Work order :: Once the line containing "Abbreviation link := (body (rtnl_link I A))." is found in the entries below, restate it and each following line word for word, stopping after the line containing "match d with".

Stored items:
-- -- --

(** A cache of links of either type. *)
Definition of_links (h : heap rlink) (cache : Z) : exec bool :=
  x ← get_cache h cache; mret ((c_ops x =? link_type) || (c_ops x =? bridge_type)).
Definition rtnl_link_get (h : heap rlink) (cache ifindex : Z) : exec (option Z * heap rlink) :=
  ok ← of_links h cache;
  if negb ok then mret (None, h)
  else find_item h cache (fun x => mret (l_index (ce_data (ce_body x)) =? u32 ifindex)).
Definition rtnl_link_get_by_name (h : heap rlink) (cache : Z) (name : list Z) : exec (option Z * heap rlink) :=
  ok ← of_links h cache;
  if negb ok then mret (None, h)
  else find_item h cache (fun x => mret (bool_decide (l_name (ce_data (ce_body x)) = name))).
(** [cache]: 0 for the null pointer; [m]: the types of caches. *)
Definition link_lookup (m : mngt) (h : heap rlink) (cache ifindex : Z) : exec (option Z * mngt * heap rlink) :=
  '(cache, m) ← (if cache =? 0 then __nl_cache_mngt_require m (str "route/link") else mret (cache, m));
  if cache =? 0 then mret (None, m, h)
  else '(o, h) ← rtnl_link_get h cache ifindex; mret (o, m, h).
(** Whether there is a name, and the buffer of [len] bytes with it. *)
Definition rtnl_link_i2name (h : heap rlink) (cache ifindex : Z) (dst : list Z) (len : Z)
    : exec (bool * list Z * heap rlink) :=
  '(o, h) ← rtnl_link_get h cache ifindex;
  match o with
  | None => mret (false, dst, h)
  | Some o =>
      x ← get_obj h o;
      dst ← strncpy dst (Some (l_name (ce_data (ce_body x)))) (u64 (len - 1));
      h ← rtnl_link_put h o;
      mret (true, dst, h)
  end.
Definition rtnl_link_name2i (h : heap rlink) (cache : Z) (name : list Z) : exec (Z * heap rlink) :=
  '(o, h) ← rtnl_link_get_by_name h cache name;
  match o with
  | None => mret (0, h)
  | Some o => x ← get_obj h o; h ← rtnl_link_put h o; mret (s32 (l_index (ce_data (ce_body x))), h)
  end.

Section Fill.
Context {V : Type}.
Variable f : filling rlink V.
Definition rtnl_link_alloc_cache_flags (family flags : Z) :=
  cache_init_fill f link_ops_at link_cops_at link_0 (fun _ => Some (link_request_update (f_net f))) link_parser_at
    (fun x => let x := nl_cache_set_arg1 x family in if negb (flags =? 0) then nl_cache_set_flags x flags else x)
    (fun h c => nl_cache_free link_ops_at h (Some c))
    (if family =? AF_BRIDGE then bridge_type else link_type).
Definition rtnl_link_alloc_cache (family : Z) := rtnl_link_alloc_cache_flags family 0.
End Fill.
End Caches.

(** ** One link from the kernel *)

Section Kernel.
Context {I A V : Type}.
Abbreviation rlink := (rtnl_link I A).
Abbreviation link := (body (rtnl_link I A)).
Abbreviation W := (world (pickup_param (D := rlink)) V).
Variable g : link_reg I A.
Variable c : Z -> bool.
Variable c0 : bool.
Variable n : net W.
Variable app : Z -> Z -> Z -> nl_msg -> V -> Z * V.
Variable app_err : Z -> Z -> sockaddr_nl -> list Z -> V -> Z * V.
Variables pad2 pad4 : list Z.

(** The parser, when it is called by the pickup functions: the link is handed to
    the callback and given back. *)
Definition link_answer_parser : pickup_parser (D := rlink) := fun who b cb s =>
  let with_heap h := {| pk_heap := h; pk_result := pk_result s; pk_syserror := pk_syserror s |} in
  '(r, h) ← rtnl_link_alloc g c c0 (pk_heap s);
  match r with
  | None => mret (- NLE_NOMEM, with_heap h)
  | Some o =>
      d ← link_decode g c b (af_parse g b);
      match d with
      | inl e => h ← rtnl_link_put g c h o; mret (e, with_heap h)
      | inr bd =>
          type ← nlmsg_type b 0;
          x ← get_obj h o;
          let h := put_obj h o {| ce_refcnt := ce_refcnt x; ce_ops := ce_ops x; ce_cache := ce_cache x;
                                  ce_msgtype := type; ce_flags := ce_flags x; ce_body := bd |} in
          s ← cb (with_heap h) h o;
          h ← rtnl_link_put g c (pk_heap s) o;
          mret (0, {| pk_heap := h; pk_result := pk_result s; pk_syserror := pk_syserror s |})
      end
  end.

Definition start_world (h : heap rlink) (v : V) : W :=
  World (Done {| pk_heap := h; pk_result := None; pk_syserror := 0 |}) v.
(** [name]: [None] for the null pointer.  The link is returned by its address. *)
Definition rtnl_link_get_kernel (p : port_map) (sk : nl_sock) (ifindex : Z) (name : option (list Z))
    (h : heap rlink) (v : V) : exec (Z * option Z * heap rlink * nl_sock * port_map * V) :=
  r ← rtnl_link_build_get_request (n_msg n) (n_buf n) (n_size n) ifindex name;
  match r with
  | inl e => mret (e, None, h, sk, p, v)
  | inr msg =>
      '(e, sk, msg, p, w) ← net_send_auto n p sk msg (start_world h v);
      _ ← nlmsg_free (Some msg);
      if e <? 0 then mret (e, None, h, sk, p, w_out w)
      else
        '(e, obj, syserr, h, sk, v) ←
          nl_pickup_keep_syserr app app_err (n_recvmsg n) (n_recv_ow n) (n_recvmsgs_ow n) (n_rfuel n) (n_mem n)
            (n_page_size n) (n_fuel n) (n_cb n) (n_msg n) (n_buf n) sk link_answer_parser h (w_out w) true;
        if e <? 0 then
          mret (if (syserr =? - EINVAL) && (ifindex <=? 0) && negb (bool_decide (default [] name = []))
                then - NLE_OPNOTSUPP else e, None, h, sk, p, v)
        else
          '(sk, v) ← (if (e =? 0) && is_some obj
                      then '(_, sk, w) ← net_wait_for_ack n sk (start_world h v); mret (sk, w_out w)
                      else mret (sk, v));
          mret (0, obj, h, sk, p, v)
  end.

-- -- --

Response area ::
Abbreviation link := (body (rtnl_link I A)).
Abbreviation W := (world (pickup_param (D := rlink)) V).
Variable g : link_reg I A.
Variable c : Z -> bool.
Variable c0 : bool.
Variable n : net W.
Variable app : Z -> Z -> Z -> nl_msg -> V -> Z * V.
Variable app_err : Z -> Z -> sockaddr_nl -> list Z -> V -> Z * V.
Variables pad2 pad4 : list Z.

(** The parser, when it is called by the pickup functions: the link is handed to
    the callback and given back. *)
Definition link_answer_parser : pickup_parser (D := rlink) := fun who b cb s =>
  let with_heap h := {| pk_heap := h; pk_result := pk_result s; pk_syserror := pk_syserror s |} in
  '(r, h) ← rtnl_link_alloc g c c0 (pk_heap s);
  match r with
  | None => mret (- NLE_NOMEM, with_heap h)
  | Some o =>
      d ← link_decode g c b (af_parse g b);
      match d with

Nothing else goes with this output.